Partially achieved - the Kickstart scheme will be extended to March 2022 but the application deadline remains December 2021 and it remains youth-focused. No commitment on the Enterprise Allowance but the Start-up loans scheme will be continued, supporting up to 33,000 entrepreneurs by providing loans & mentoring, delivered via the British Business Bank over next 3 years.

Business rates, digital sales tax and levelling up

What the IoD called for
Budget 2021
The tax system should be neutral as to whether an item is sold online or in a physical shop.
No such commitment made. No fundamental reform of the business rates system; digital sales tax will be phased out as part of the OECD agreement.
The business rate system should reward investment in those geographic areas that have greatest need of regeneration. As part of this it should be sufficiently flexible that local authorities can use it to ‘place-make’: incentivising the types of retail and commercial environments that communities say they want to see.

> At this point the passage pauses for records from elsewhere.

Lemma alter_or_ok g masks other k :
  masks_ok g masks -> length other = length (clocks g) -> masks_ok g (alter (mask_or other) k masks).
Proof.
  intros [Hlen Hm] Ho. split; [by rewrite length_alter|]. intros n m Hn.
  destruct (decide (n = k)) as [->|Hne].
  - rewrite list_lookup_alter_eq in Hn. apply fmap_Some in Hn as (m0 & H0 & ->).
    unfold mask_or. rewrite length_zip_with. rewrite (Hm _ _ H0). lia.
  - rewrite list_lookup_alter_ne in Hn by done. by eapply Hm.
Qed.

Lemma bit_alter_or g masks other k n c :
  masks_ok g masks -> length other = length (clocks g) -> k < length (nodes g) ->
  bit (alter (mask_or other) k masks) n c =
    bit masks n c || (bool_decide (n = k) && default false (other !! c)).
Proof.
  intros Hok Ho Hk. unfold bit, mask_at. destruct (decide (n = k)) as [->|Hne].
  - rewrite list_lookup_alter_eq, bool_decide_eq_true_2 by done.
    destruct (lookup_lt_is_Some_2 masks k) as [m Hm]; [destruct Hok; lia|].
    rewrite Hm. cbn. apply mask_or_at. rewrite Ho. symmetry. by eapply Hok.
  - rewrite list_lookup_alter_ne, bool_decide_eq_false_2 by done. by rewrite orb_false_r.
Qed.

Lemma empty_masks_ok g :
  masks_ok g (replicate (length (nodes g)) (replicate (length (clocks g)) false)).
Proof.
  split; [apply length_replicate|]. intros n m Hm. apply lookup_replicate in Hm as [-> _].
  apply length_replicate.
Qed.

Lemma empty_masks_bit g n c :
  bit (replicate (length (nodes g)) (replicate (length (clocks g)) false)) n c = false.
Proof.
  unfold bit, mask_at. destruct (replicate (length (nodes g)) _ !! n) as [m|] eqn:E; [|done].
  apply lookup_replicate in E as [-> _]. cbn.
  destruct (replicate _ false !! c) eqn:E; [|done]. by apply lookup_replicate in E as [-> _].
Qed.

(** ** Seeds *)

Definition seed (g : TGraph) (c : ClockId) (n : NodeId) : Prop :=
  exists clk, clocks g !! c = Some clk /\ clock_node clk = n.

Lemma clock_seeds_steps g k :
  k <= length (clocks g) ->
  let masks := foldl (fun masks c => match getClock g c with
      | Some clock => alter (mask_set c) (clock_node clock) masks | None => masks end)
    (replicate (length (nodes g)) (replicate (length (clocks g)) false)) (seq 0 k) in
  masks_ok g masks /\
  forall n c, n < length (nodes g) -> bit masks n c = true <-> c < k /\ seed g c n.
Proof.
  intros Hk. induction k as [|k IH].
  - split; [apply empty_masks_ok|]. intros n c _. cbn [seq foldl]. rewrite empty_masks_bit.
    split; [done|lia].
  - destruct IH as [Hok Hbit]; [lia|]. rewrite seq_S, foldl_app. cbn [foldl Nat.add].
    set (masks := foldl _ _ _) in *. unfold getClock.
    destruct (lookup_lt_is_Some_2 (clocks g) k) as [clk Hclk]; [lia|]. rewrite Hclk.
    destruct Hok as [Hlen Hm]. split.
    + split; [by rewrite length_alter|]. intros n m Hn.
      destruct (decide (n = clock_node clk)) as [->|Hne].
      * rewrite list_lookup_alter_eq in Hn. apply fmap_Some in Hn as (m0 & H0 & ->).
        unfold mask_set. rewrite length_insert. by eapply Hm.
      * rewrite list_lookup_alter_ne in Hn by done. by eapply Hm.
    + intros n c Hn. assert (bit (alter (mask_set k) (clock_node clk) masks) n c = true <->
        bit masks n c = true \/ c = k /\ n = clock_node clk) as ->.
      { unfold bit, mask_at. destruct (decide (n = clock_node clk)) as [->|Hne].
        - rewrite list_lookup_alter_eq. destruct (lookup_lt_is_Some_2 masks (clock_node clk)) as [m H0];
            [lia|]. rewrite H0. cbn. unfold mask_set. destruct (decide (c = k)) as [->|Hc].
          + rewrite list_lookup_insert_eq; [cbn; tauto|]. rewrite (Hm _ _ H0). lia.
          + rewrite list_lookup_insert_ne by done. tauto.
        - rewrite list_lookup_alter_ne by done. tauto. }
      rewrite Hbit by done. split.
      * intros [[Hlt Hs]|[-> ->]]; [split; [lia|done]|]. split; [lia|]. by exists clk.
      * intros [Hlt (clk' & Hc & <-)]. destruct (decide (c = k)) as [->|Hne].
        -- right. split; [done|]. congruence.
        -- left. split; [lia|]. by exists clk'.
Qed.

Lemma clock_seeds_spec g :
  masks_ok g (clock_seeds g) /\
  forall n c, n < length (nodes g) -> bit (clock_seeds g) n c = true <-> seed g c n.
Proof.
  destruct (clock_seeds_steps g (length (clocks g))) as [H1 H2]; [lia|]. split; [exact H1|].
  intros n c Hn. unfold clock_seeds. rewrite H2 by done. split; [tauto|].
  intros (clk & Hc & Hcn). split; [by eapply lookup_lt_Some|by exists clk].
Qed.

(** ** Reaching clocks *)

(** Clock [c] reaches [n] along enabled edges from the node it is seeded at. *)
Definition reach (g : TGraph) (c : ClockId) (n : NodeId) : Prop :=
  exists clk, clocks g !! c = Some clk /\ rtc (enabled g) (clock_node clk) n.

Lemma reach_step g c n :
  reach g c n <-> seed g c n \/ exists e u, on_edge g e u n /\ reach g c u.
Proof.
  split.
  - intros (clk & Hc & Hr). apply rtc_inv_r in Hr as [<-|(u & Hu & Hun)]; [left; by exists clk|].
    apply enabled_on in Hun as [e He]. right. exists e, u. split; [done|]. by exists clk.
  - intros [(clk & Hc & <-)|(e & u & He & clk & Hc & Hr)]; exists clk; (split; [done|]); [done|].
    eapply rtc_r; [done|]. apply enabled_on. eauto.
Qed.

(** * Kahn's algorithm *)

Section kahn.
Context (g : TGraph) (Hwf : graph_wf g).
Context (pos : nat -> nat) (Hpos : forall u v, enabled g u v -> pos u < pos v).

(** In-edges of [n] that have not been followed. *)
Definition pending (de : list EdgeId) (n : NodeId) : list EdgeId :=
  filter (fun e => edge_on g e = true /\ e ∉ de) (ins g n).

Record kahn_inv (P : NodeId -> EdgeId -> Prop) (de : list EdgeId) (s : kahn_state) : Prop := {
  ki_masks : masks_ok g (k_resolved s);
  ki_nodup : NoDup (k_queue s);
  ki_degree n : isNodeValid g n = true -> k_degree s !! n = Some (length (pending de n));
  ki_queue n : n ∈ k_queue s <-> isNodeValid g n = true /\ pending de n = [];
  ki_resolved n c : isNodeValid g n = true ->
    bit (k_resolved s) n c = true <->
      seed g c n \/ exists e u, e ∈ de /\ on_edge g e u n /\ reach g c u;
  ki_done e u v : on_edge g e u v -> e ∈ de <-> P u e;
  ki_order l1 m l2 : k_queue s = l1 ++ m :: l2 -> forall u, enabled g u m -> u ∈ l1 }.

Lemma valid_lt n : isNodeValid g n = true -> n < length (nodes g).
Proof. intros (r & Hr & _)%isNodeValid_lookup. by eapply lookup_lt_Some. Qed.

Lemma pending_nil de n :
  pending de n = [] <-> forall e u, on_edge g e u n -> e ∈ de.
Proof using Hwf.
  unfold pending. split.
  - intros Hnil e u He. destruct (decide (e ∈ de)) as [|Hni]; [done|]. exfalso.
    assert (e ∈ filter (fun e => edge_on g e = true /\ e ∉ de) (ins g n)) as Hin.
    { apply list_elem_of_filter. split; [|by eapply in_edge_iff].
      split; [|done]. by apply on_edge_on in He as [? _]. }
    rewrite Hnil in Hin. by apply not_elem_of_nil in Hin.
  - intros H. apply filter_none, Forall_forall. intros e He [Hon Hni].
    apply Hni. eapply H. by apply in_edge_on.
Qed.

(** The mask of a queued node is final. *)
Lemma queue_reach P de s n c :
  kahn_inv P de s -> n ∈ k_queue s -> bit (k_resolved s) n c = true <-> reach g c n.
Proof using Hwf.
  intros H Hn. apply (ki_queue _ _ _ H) in Hn as [Hv Hp]. rewrite (ki_resolved _ _ _ H n c Hv).
  rewrite reach_step. rewrite pending_nil in Hp. naive_solver.
Qed.

Lemma pending_snoc_other de e u m n :
  on_edge g e u m -> n <> m -> pending (de ++ [e]) n = pending de n.
Proof using Hwf.
  intros He Hne. apply list_filter_iff_elem. intros e' He'. rewrite elem_of_app.
  split; [naive_solver|]. intros [Hon Hni]. split; [done|].
  intros [?|Hs']; [done|]. apply list_elem_of_singleton in Hs' as ->.
  destruct (wf_links g Hwf n) as (_ & _ & _ & Hi). apply Hi in He' as [s Hs].
  apply on_edge_ends in He. congruence.
Qed.

Lemma filter_remove_one (P : EdgeId -> Prop) `{!forall x, Decision (P x)} e (l : list EdgeId) :
  NoDup l -> e ∈ l -> P e ->
  length (filter P l) = S (length (filter (fun x => P x /\ x <> e) l)).
Proof.
  intros Hnd He HP. induction Hnd as [|x l Hx Hnd IH]; [by apply not_elem_of_nil in He|].
  rewrite !filter_cons. destruct (decide (x = e)) as [->|Hne].
  - rewrite decide_True, decide_False by (done || tauto). cbn. f_equal. f_equal.
    apply list_filter_iff_elem. intros y Hy. split; [|tauto]. intros HPy. split; [done|].
    by intros ->.
  - apply elem_of_cons in He as [->|He]; [done|]. specialize (IH He).
    destruct (decide (P x)); [rewrite decide_True by done|rewrite decide_False by tauto];
      cbn; lia.
Qed.

Lemma pending_snoc de e u m :
  on_edge g e u m -> e ∉ de -> length (pending de m) = S (length (pending (de ++ [e]) m)).
Proof using Hwf.
  intros He Hni. unfold pending. rewrite (filter_remove_one _ e).
  - do 2 f_equal. apply list_filter_iff_elem. intros x Hx. rewrite elem_of_app, list_elem_of_singleton.
    tauto.
  - apply (wf_links g Hwf m).
  - by eapply in_edge_iff.
  - split; [by apply on_edge_on in He as [? _]|done].
Qed.

Lemma no_self_loop e u v : on_edge g e u v -> u <> v.
Proof using Hpos. intros He ->. assert (enabled g v v) as H%Hpos by (apply enabled_on; eauto). lia. Qed.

No commitment to use the business rates system to support regeneration or place-making. However a freezing of the business rates multiplier saving businesses £4.6 billion over the next 5 years plus a new temporary relief for retail, hospitality and leisure businesses worth almost £1.7bn.
Any tax on commercial premises should be designed to incentivise investment in the quality of buildings, including reducing their carbon footprint, improve accessibility and introducing high standards of building quality and ventilation that business leaders and staff find necessary in a post-Covid world.
Achieved: from 2023, a new 12-month business rates improvement relief is being introduced. Also, eligible plant and machinery used in onsite renewable energy generation and storage, such as rooftop solar panels, wind turbines, and battery storage, will be exempt from business rates from 1 April 2023 until 31 March 2035. Onsite storage used with electric vehicle charging points will also be exempt. Plus a 100% relief for eligible low-carbon heat networks which have their own rates bill.
Valuations should be more frequent, and in line with the business cycle.
Achieved: revaluations will now be every 3 years instead of every 5 years.